Thomas was nominated by the first President Bush to replace Thurgood Marshall, the first African-American justice on the court and a towering figure in the civil rights movement. In contrast, Thomas was an undistinguished lawyer who had been favored by Presidents Reagan and Bush for his conservative views. He received the lowest rating from the American Bar Association of any nominee in postwar history.
As part of the vetting process, the FBI interviewed past associates. One of them was Anita Hill, a young African American lawyer who had worked for Thomas at the Department of Education’s Civil Rights division. As she says in the film, she had to be truthful, and in the interview said that Thomas had made persistent unwanted sexual advances to her at that time, which included very lewd and inappropriate comments. The interview was leaked, and Hill ended up testifying before the Senate Judiciary Committee. She did not anticipate that she would become a target of accusatory questioning by the Senators, but that’s what happened. This was before awareness of sexual harassment as an issue was widespread, and the footage of the Senators in the film reveals them as clueless at best, and in the case of some such as Wyoming Senator Alan Simpson, positively malicious. Although there was no advantage that could be gained from Ms. Hill making any of this up, that was exactly what was implied. When Thomas appeared later at the hearing, he when into attack mode, claiming that the whole episode was about his race, and calling the hearings a “high tech lynching.” The media turned it into a “he said-she said” story, and of course Thomas ended up confirmed in a close vote.
The first half of the film covers all these events thoroughly, and inspires the viewer to be outraged all over again about the lack of common decency displayed by the Senators, Republicans and some Democrats as well.

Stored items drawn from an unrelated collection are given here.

Lemma sends_bind {A B : Type} (a b : nat) (m : M A) (k : A -> M B) :
  sends_at_most a m -> (forall x, sends_at_most b (k x)) ->
  sends_at_most (a + b) (bind m k).
Proof.
  intros Hm Hk w. unfold bind. destruct (Hm w) as (s1 & C1 & B1).
  destruct (m w) as [[x | e] w1]; cbn [snd] in *.
  - destruct (Hk x w1) as (s2 & C2 & B2). exists (s1 ++ s2).
    rewrite C2, C1, <- app_assoc, length_app. split; [reflexivity | lia].
  - exists s1. split; [exact C1 | lia].
Qed.

Lemma sends_try_except {A : Type} (a b : nat) (m : M A) (h : exn -> M A) :
  sends_at_most a m -> (forall e, sends_at_most b (h e)) ->
  sends_at_most (a + b) (try_except m h).
Proof.
  intros Hm Hh w. unfold try_except. destruct (Hm w) as (s1 & C1 & B1).
  destruct (m w) as [[x | e] w1]; cbn [snd] in *.
  - exists s1. split; [exact C1 | lia].
  - destruct (Hh e w1) as (s2 & C2 & B2). exists (s1 ++ s2).
    rewrite C2, C1, <- app_assoc, length_app. split; [reflexivity | lia].
Qed.

Lemma sends_try_finally {A : Type} (a b : nat) (m : M A) (f : M unit) :
  sends_at_most a m -> sends_at_most b f ->
  sends_at_most (a + b) (try_finally m f).
Proof.
  intros Hm Hf w. unfold try_finally. destruct (Hm w) as (s1 & C1 & B1).
  destruct (m w) as [[x | e] w1]; cbn [snd] in *;
    destruct (Hf w1) as (s2 & C2 & B2);
    destruct (f w1) as [[u | e'] w2]; cbn [snd] in *;
    exists (s1 ++ s2); rewrite C2, C1, <- app_assoc, length_app;
    (split; [reflexivity | lia]).
Qed.

Lemma same_calls_print (s : pystr) : respects same_calls (print s).
Proof. intros w. reflexivity. Qed.

Lemma is_turn_sanitized (fix_text : pystr -> Result pystr) (ms : list Message) :
  forallb is_turn (sanitize_history_text fix_text ms) = forallb is_turn ms.
Proof.
  unfold sanitize_history_text. induction ms as [| m ms IH]; [reflexivity |].
  cbn [map forallb]. rewrite IH. reflexivity.
Qed.
(** * In-memory codebase search: a shallow embedding of [memory_grep.py]

    The development models the class [InMemoryCodebase]: the file
    classifier, the loading walk that fills the [files] dictionary, the
    line scanner [grep] and its textual rendering [grep_formatted].

    Data representation
    - a Python [str] is a list of Unicode code points ([pystr]);
    - a Python [bytes] value is a list of 8-bit characters ([bytes]);
    - a Python [int] is a [Z];
    - the insertion-ordered [dict] [self.files] is an association list
      whose keys are pairwise distinct;
    - [print] appends a line to an explicit standard-output log, or
      raises when the line cannot be encoded for the standard output;
    - a method is a function from the world to an outcome (a value
      returned or an exception raised) and a new world.

    The pieces of the Python runtime that the program calls but does not
    define (the [re] engine, [os.path.relpath], the non-ASCII part of
    [str.lower], the encoding of the standard output) are the fields of
    the class [PyRuntime]. *)

From Stdlib Require Import List Bool Arith NArith ZArith Lia.
From Stdlib Require Import Ascii String DecimalString Sorted.
Import ListNotations.

Set Implicit Arguments.
Set Warnings "-register-all".

(** ** Python values *)

Definition pystr := list N.
Definition bytes := list ascii.

Definition of_string (s : string) : pystr :=
  map N_of_ascii (list_ascii_of_string s).

Definition bytes_of_string (s : string) : bytes := list_ascii_of_string s.

Fixpoint pystr_eqb (a b : pystr) : bool :=
  match a, b with
  | [], [] => true
  | x :: a', y :: b' => N.eqb x y && pystr_eqb a' b'
  | _, _ => false
  end.

(** [x in s] for a set literal of strings. *)
Definition str_in (x : pystr) (s : list pystr) : bool :=
  existsb (pystr_eqb x) s.

Definition LF : N := 10.
Definition CR : N := 13.
Definition DOT : N := 46.
Definition SLASH : N := 47.
Definition COLON : N := 58.

Definition byte_LF : ascii := ascii_of_N 10.
Definition is_LF (b : ascii) : bool := Ascii.eqb b byte_LF.

(** [seq.split(sep)] for a one-element separator: the pieces between the
    separators, an empty input giving one empty piece. *)
Fixpoint split_on (A : Type) (is_sep : A -> bool) (l : list A)
  : list (list A) :=
  match l with
  | [] => [[]]
  | x :: t =>
      if is_sep x then [] :: split_on is_sep t
      else match split_on is_sep t with
           | [] => [[x]]
           | h :: r => (x :: h) :: r
           end
  end.

(** [sep.join(parts)] *)
Fixpoint join (A : Type) (sep : list A) (parts : list (list A)) : list A :=
  match parts with
  | [] => []
  | [p] => p
  | p :: rest => p ++ sep ++ join sep rest
  end.

Fixpoint startswith (p s : pystr) : bool :=
  match p, s with
  | [], _ => true
  | x :: p', y :: s' => N.eqb x y && startswith p' s'
  | _ :: _, [] => false
  end.

Definition endswith (p s : pystr) : bool := startswith (rev p) (rev s).

(** [p in s] for strings: [p] occurs as a contiguous block of [s]. *)
Fixpoint contains (p s : pystr) : bool :=
  startswith p s ||
  match s with
  | [] => false
  | _ :: s' => contains p s'
  end.

(** [s.rfind(c)] for a one-character [c]: the last index, or [-1]. *)
Fixpoint rfind_go (c : N) (s : pystr) (i : Z) (acc : Z) : Z :=
  match s with
  | [] => acc
  | x :: t => rfind_go c t (i + 1) (if N.eqb x c then i else acc)
  end.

The only person who comes off well is Ms. Hill, who maintained her dignity and poise throughout the process. In the second half of the film, she gets to open up about her life, and her family, growing up in Oklahoma, the familiar message that you need to be twice as good to get ahead if you’re black, and where the film really hit me was her life after the Thomas hearings.
She wanted to just go back to doing contract law, but contrary to her intentions, her speaking out in 1991 had made her famous, beloved by many, vilified by others. We are shown how she has become an advocate for women, both in terms of fighting against sexual harassment and in the wider issues around gender inequality. In a series of talks and events, we see how Anita Hill has influenced further generations of women, and helped empower all of us to speak out. Mock’s strategy in the film of starting with the Thomas hearings, and then going out to the bigger story of Anita Hill’s life and legacy, helps it progress from anger and frustration to an awareness of gratitude, courage, and a higher purpose.